BATCH_SIZE = int(os.getenv("BATCH_SIZE"))

def lambda_handler(event, context):
    project_list = []
    try:
        projects = sample.get_projects()  # プロジェクト一覧取得
        count = 0
        for project in projects:
            if count % BATCH_SIZE == 0:
                batch = []
            batch.append({"project_id": project['id'], "project_key": project['projectKey']})
            if count % BATCH_SIZE == BATCH_SIZE - 1 or count == len(projects) - 1:
                project_list.append(batch)
            count += 1
    except Exception as e:
        print(e)

実行履歴クオータを回避する別の方法: AWS Step Functions Distributed Mapの利用

実行履歴のクオータ(25,000件)を回避するための別の方法として、AWS Step Functions Distributed Map(以下、Distributed Map)を利用することができます。Distributed Mapでは、Mapステートのイテレーションが個別の子ワークフローとして実行されます。このため、各子ワークフローには親ワークフローとは異なる実行履歴が存在し、親ワークフローの履歴に影響を与えることがありません。

Distributed Map の主な利点は以下の2点です。

  • 大規模な並列処理のサポート
    通常のMap ステートが 40の同時実行数制限があるのに対し、Distributed Mapでは最大10,000の並列実行をサポートしています。これにより、大規模なデータセットでも効率的な処理が可能です。

  • 独立した実行履歴管理
    各子ワークフローは独自の実行履歴を持ち、親ワークフローとは別個に管理されます。そのため、親ワークフローの実行履歴クオータ(25,000 件)に影響を与えることなく、大量のイテレーションを処理できます。
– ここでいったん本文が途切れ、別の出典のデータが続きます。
(* ===== verification/Sanitizer.v ===== *)
(** * The sanitizer (lib/backend/sanitize.go)

    A backend wrapped so that every key a caller names passes [isKeySafe]. It
    is itself a backend: [Sanitizer B] gets the operations of [B], and keeps
    every key of the store safe. *)

From S2P Require Import Prelude.
From S2P Require Import Keys.
From S2P Require Import Backend.
Local Open Scope Z_scope.

Record Sanitizer (B : Type) := NewSanitizer { sz_backend : B }.
Arguments NewSanitizer {B} sz_backend.
Arguments sz_backend {B} s.

Definition err_unsafe : error :=
  Error BadParameter
    "special characters are not allowed in resource names, please use name composed only from characters, hyphens, dots, and plus signs: %q".

(** A call of the wrapped backend. *)
Definition forward {B A} (c : goM B A) : goM (Sanitizer B) A := fun s =>
  match c (sz_backend s) with
  | Some (a, b) => Some (a, NewSanitizer b)
  | None => None
  end.

Section operations.
Context `{BackendOps B}.

Definition Sanitizer_GetRange (now : Z) (lo hi : bytes) (limit : Z) :
    goM (Sanitizer B) (result (list Item)) :=
  if negb (isKeySafe lo) then mret (Err err_unsafe)
  else forward (bk_GetRange now lo hi limit).

Definition Sanitizer_Create (now : Z) (i : Item) : goM (Sanitizer B) (result Lease) :=
  if negb (isKeySafe (it_Key i)) then mret (Err err_unsafe) else forward (bk_Create now i).

Definition Sanitizer_Put (now : Z) (i : Item) : goM (Sanitizer B) (result Lease) :=
  if negb (isKeySafe (it_Key i)) then mret (Err err_unsafe) else forward (bk_Put now i).

Definition Sanitizer_Update (now : Z) (i : Item) : goM (Sanitizer B) (result Lease) :=
  if negb (isKeySafe (it_Key i)) then mret (Err err_unsafe) else forward (bk_Update now i).

Definition Sanitizer_Get (now : Z) (key : bytes) : goM (Sanitizer B) (result Item) :=
  if negb (isKeySafe key) then mret (Err err_unsafe) else forward (bk_Get now key).

Definition Sanitizer_CompareAndSwap (now : Z) (expected replaceWith : Item) :
    goM (Sanitizer B) (result Lease) :=
  if negb (isKeySafe (it_Key expected)) then mret (Err err_unsafe)
  else forward (bk_CompareAndSwap now expected replaceWith).

Definition Sanitizer_Delete (now : Z) (key : bytes) : goM (Sanitizer B) (result unit) :=
  if negb (isKeySafe key) then mret (Err err_unsafe) else forward (bk_Delete now key).

Definition Sanitizer_DeleteRange (now : Z) (lo hi : bytes) : goM (Sanitizer B) (result unit) :=
  if negb (isKeySafe lo) then mret (Err err_unsafe) else forward (bk_DeleteRange now lo hi).

Definition Sanitizer_KeepAlive (now : Z) (lease : Lease) (expires : Z) :
    goM (Sanitizer B) (result unit) :=
  if negb (isKeySafe (lease_Key lease)) then mret (Err err_unsafe)
  else forward (bk_KeepAlive now lease expires).

(** [newWatcher] is the wrapped backend's [NewWatcher]. *)
Definition Sanitizer_NewWatcher {W} (newWatcher : goM B (result W)) (prefixes : list bytes) :
    goM (Sanitizer B) (result W) :=
  if existsb (fun prefix => negb (isKeySafe prefix)) prefixes then mret (Err err_unsafe)
  else forward newWatcher.
End operations.

#[export] Instance sanitizer_ops `{BackendOps B} : BackendOps (Sanitizer B) := {
  bk_Create := Sanitizer_Create;
  bk_Put := Sanitizer_Put;
  bk_Update := Sanitizer_Update;
  bk_CompareAndSwap := Sanitizer_CompareAndSwap;
  bk_Get := Sanitizer_Get;
  bk_GetRange := Sanitizer_GetRange;
  bk_Delete := Sanitizer_Delete;
  bk_DeleteRange := Sanitizer_DeleteRange;
  bk_KeepAlive := Sanitizer_KeepAlive
}.

(** The key the sanitizer tests. *)
Definition tested_key (c : backend_call) : bytes :=
  match c with
  | CCreate i | CPut i | CUpdate i | CCompareAndSwap i _ => it_Key i
  | CGet k | CDelete k => k
  | CGetRange lo _ _ | CDeleteRange lo _ => lo
  | CKeepAlive l _ => lease_Key l
  end.

(** Keys that come into the store with a call lie under the tested key. *)
Definition view_grows (k : bytes) (m m' : gmap bytes Item) : Prop :=
  ∀ k' i, m' !! k' = Some i → k' = k ∨ is_Some (m !! k').

Section laws.
Context `{BL : BackendLaws B}.

Lemma purged_grows now k m m' : purged now m m' → view_grows k m m'.
Proof. intros (Hsub & _) k' i Hk. right. exists i. by eapply lookup_weaken. Qed.

Lemma stored_grows now i m m1 m2 :
  purged now m m1 → stored i m1 m2 → view_grows (it_Key i) m m2.
Proof.
  intros Hp [id ->] k' j Hk. destruct (decide (k' = it_Key i)) as [->|Hne]; [by left|].
  rewrite lookup_insert_ne in Hk by done. by eapply purged_grows.
Qed.

Lemma grows_refl k m : view_grows k m m.
Proof. intros k' i Hk. right. by exists i. Qed.

Lemma call_grows c now b :
  bk_inv b → ∃ r b', run_call c now b = Some (r, b') ∧ bk_inv b' ∧
    view_grows (tested_key c) (bk_view b) (bk_view b').
Proof.
  intros Hb. assert (∀ A (x : goM B (result A)) P,
    (∃ r b', x b = Some (r, b') ∧ bk_inv b' ∧ P r b') →
    (∀ r b', P r b' → view_grows (tested_key c) (bk_view b) (bk_view b')) →
    ∃ r b', drop_answer x b = Some (r, b') ∧ bk_inv b' ∧
      view_grows (tested_key c) (bk_view b) (bk_view b')) as Hrun.
  { intros A x P (r & b' & Hx & Hi & HP) HPv. unfold drop_answer. eexists _, b'.
    rewrite goM_bind_unfold, Hx. split; [reflexivity|]. split; [done|]. by eapply HPv. }
  destruct c; cbn [run_call tested_key] in *.
  - eapply Hrun; [by apply bk_Create_law|]. cbv beta. intros r b' Hs. case_bool_decide.
    + destruct Hs as [_ ->]. apply grows_refl.
    + destruct Hs as (m & Hp & Hs). destruct (m !! it_Key i); destruct Hs as [_ Hs].
      * rewrite Hs. by eapply purged_grows.
      * by eapply stored_grows.
  - eapply Hrun; [by apply bk_Put_law|]. cbv beta. intros r b' Hs. case_bool_decide.
    + destruct Hs as [_ ->]. apply grows_refl.
    + destruct Hs as (m & Hp & _ & Hs). by eapply stored_grows.
  - eapply Hrun; [by apply bk_Update_law|]. cbv beta. intros r b' Hs. case_bool_decide.
    + destruct Hs as [_ ->]. apply grows_refl.
    + destruct Hs as (m & Hp & Hs). destruct (m !! it_Key i); destruct Hs as [_ Hs].
      * by eapply stored_grows.
      * rewrite Hs. by eapply purged_grows.
  - eapply Hrun; [by apply bk_CompareAndSwap_law|]. cbv beta. intros r b' Hs.
    case_match; [destruct Hs as [_ ->]; apply grows_refl|].
    case_bool_decide as Hk; cbn [negb] in Hs; [|destruct Hs as [_ ->]; apply grows_refl].
    destruct Hs as (m & Hp & Hs). rewrite Hk in *. destruct (m !! it_Key i).
    + case_bool_decide; destruct Hs as [_ Hs]; [by eapply stored_grows|].
      rewrite Hs. by eapply purged_grows.
    + destruct Hs as [_ ->]. by eapply purged_grows.
  - eapply Hrun; [by apply bk_Get_law|]. cbv beta. intros r b' Hs. case_bool_decide.
    + destruct Hs as [_ ->]. apply grows_refl.
    + destruct Hs as (m & Hp & -> & _). by eapply purged_grows.
  - eapply Hrun; [by apply bk_GetRange_law|]. cbv beta. intros r b' Hs.
    repeat case_bool_decide; try (destruct Hs as [_ ->]; apply grows_refl).
    destruct Hs as (m & Hp & -> & _). by eapply purged_grows.
  - eapply Hrun; [by apply bk_Delete_law|]. cbv beta. intros r b' Hs. case_bool_decide.
    + destruct Hs as [_ ->]. apply grows_refl.
    + destruct Hs as (m & Hp & Hs). destruct (m !! k); destruct Hs as [_ ->].
      * intros k' j Hk'. apply lookup_delete_Some in Hk' as [_ Hk']. by eapply purged_grows.
      * by eapply purged_grows.
  - eapply Hrun; [by apply bk_DeleteRange_law|]. cbv beta. intros r b' Hs.
    repeat case_bool_decide; try (destruct Hs as [_ ->]; apply grows_refl).
    destruct Hs as (m & Hp & _ & ->). intros k' j Hk'.
    apply map_lookup_filter_Some in Hk' as [Hk' _]. by eapply purged_grows.
  - eapply Hrun; [by apply bk_KeepAlive_law|]. cbv beta. intros r b' Hs.
    case_match; [destruct Hs as [_ ->]; apply grows_refl|].
    destruct Hs as (m & Hp & Hs). destruct (m !! lease_Key l) as [cur|] eqn:Hc;
      destruct Hs as [_ Hs]; [|rewrite Hs; by eapply purged_grows].
    pose proof (stored_grows _ _ _ _ _ Hp Hs) as Hg. cbn [it_Key with_Expires] in Hg.
    destruct Hp as (Hsub & _). pose proof (lookup_weaken _ _ _ _ Hc Hsub) as Hc0.
    by rewrite (bk_view_keyed b Hb _ _ Hc0) in Hg.
Qed.

(** Every key of the store is safe. *)
Definition all_safe (m : gmap bytes Item) : Prop :=
  ∀ k i, m !! k = Some i → isKeySafe k = true.

Lemma run_call_sanitized c now (s : Sanitizer B) :
  run_call c now s =
    if isKeySafe (tested_key c)
    then match run_call c now (sz_backend s) with
         | Some (r, b) => Some (r, NewSanitizer b) | None => None end
    else Some (Some err_unsafe, s).
Proof.
  destruct c; cbn -[isKeySafe]; unfold drop_answer; rewrite !goM_bind_unfold;
    unfold Sanitizer_Create, Sanitizer_Put, Sanitizer_Update, Sanitizer_CompareAndSwap,
      Sanitizer_Get, Sanitizer_GetRange, Sanitizer_Delete, Sanitizer_DeleteRange,
      Sanitizer_KeepAlive, forward;
    (destruct (isKeySafe _) eqn:?; cbn [negb];
      [match goal with
       | |- context [match ?x (sz_backend s) with _ => _ end] =>
           destruct (x (sz_backend s)) as [[[?|?] ?]|]
       end; reflexivity
      |reflexivity]).
Qed.

(** the whitelist holds of the store. Any sequence of calls through the
    sanitizer, from a store whose keys are all safe, ends in such a store; a
    call that names an unsafe key is refused and changes nothing, and any
    other call does what the wrapped backend does. *)
Theorem Sanitizer_keeps_safe calls (s : Sanitizer B) :
  bk_inv (sz_backend s) → all_safe (bk_view (sz_backend s)) →
  (∀ c now, run_call c now s =
     if isKeySafe (tested_key c)
     then match run_call c now (sz_backend s) with
          | Some (r, b) => Some (r, NewSanitizer b) | None => None end
     else Some (Some err_unsafe, s)) ∧
  ∃ rs s', mapM (fun '(c, now) => run_call c now) calls s = Some (rs, s') ∧
    bk_inv (sz_backend s') ∧ all_safe (bk_view (sz_backend s')).
Proof.
  intros Hi Hs. split; [intros; apply run_call_sanitized|].
  revert s Hi Hs. induction calls as [|[c now] calls IH]; intros s Hi Hs.
  { by exists [], s. }
  assert (∃ r s1, run_call c now s = Some (r, s1) ∧ bk_inv (sz_backend s1) ∧
    all_safe (bk_view (sz_backend s1))) as (r & s1 & Hr & Hi1 & Hs1).
  { rewrite run_call_sanitized. destruct (isKeySafe (tested_key c)) eqn:Hk; [|by eexists _, s].
    destruct (call_grows c now (sz_backend s) Hi) as (r & b' & -> & Hi' & Hg).
    exists r, (NewSanitizer b'). split_and!; [done..|]. intros k i Hki.
    destruct (Hg k i Hki) as [->|[j Hj]]; [done|by eapply Hs]. }
  destruct (IH s1 Hi1 Hs1) as (rs & s2 & Hrs & Hi2 & Hs2).
  exists (r :: rs), s2. cbn [mapM]. rewrite goM_bind_unfold, Hr, goM_bind_unfold, Hrs.
  done.
Qed.
End laws.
これらの特徴により、Distributed Mapは以下の利点を提供します。

  • 大規模な並列処理を効率的に実行

  • 実行履歴クオータを超えるリスクを大幅に軽減

  • より多くの並列実行による処理時間の短縮

コストに関する注意点
Distributed Mapでは、各イテレーションが独立した子ワークフローとして実行されるため、通常のMapステートと比較して状態遷移回数に応じた追加コストが発生します。そのため、処理の規模や頻度に応じたコスト試算を行った上で、活用を検討することをお勧めします。

まとめ

本記事では、Step Functionsを使用したシステムのアーキテクチャにおける効率化の方法について説明しました。特に、実行履歴のクオータを回避するために、データの分割処理やMapステートの工夫を通じて、並列処理を最適化し、システムの安定性を向上させる方法を詳しく解説しました。

また、Distributed Mapを活用することで、さらに並列処理の効率化と処理時間の短縮を実現できることを紹介しました。これにより、Step Functionsの限界を意識しながらも、大規模なデータ処理をスムーズに行うことが可能です。

今後は、Step Functionsのシンプルでスケーラブルなワークフローを活かし、より柔軟で効率的なシステム設計を実現し、さらなるパフォーマンス向上を目指していきます。

寒さが増してきましたが、アドベントカレンダーも折り返し地点です。みなさまもクリスマスに向けて素敵な時間をお過ごしください!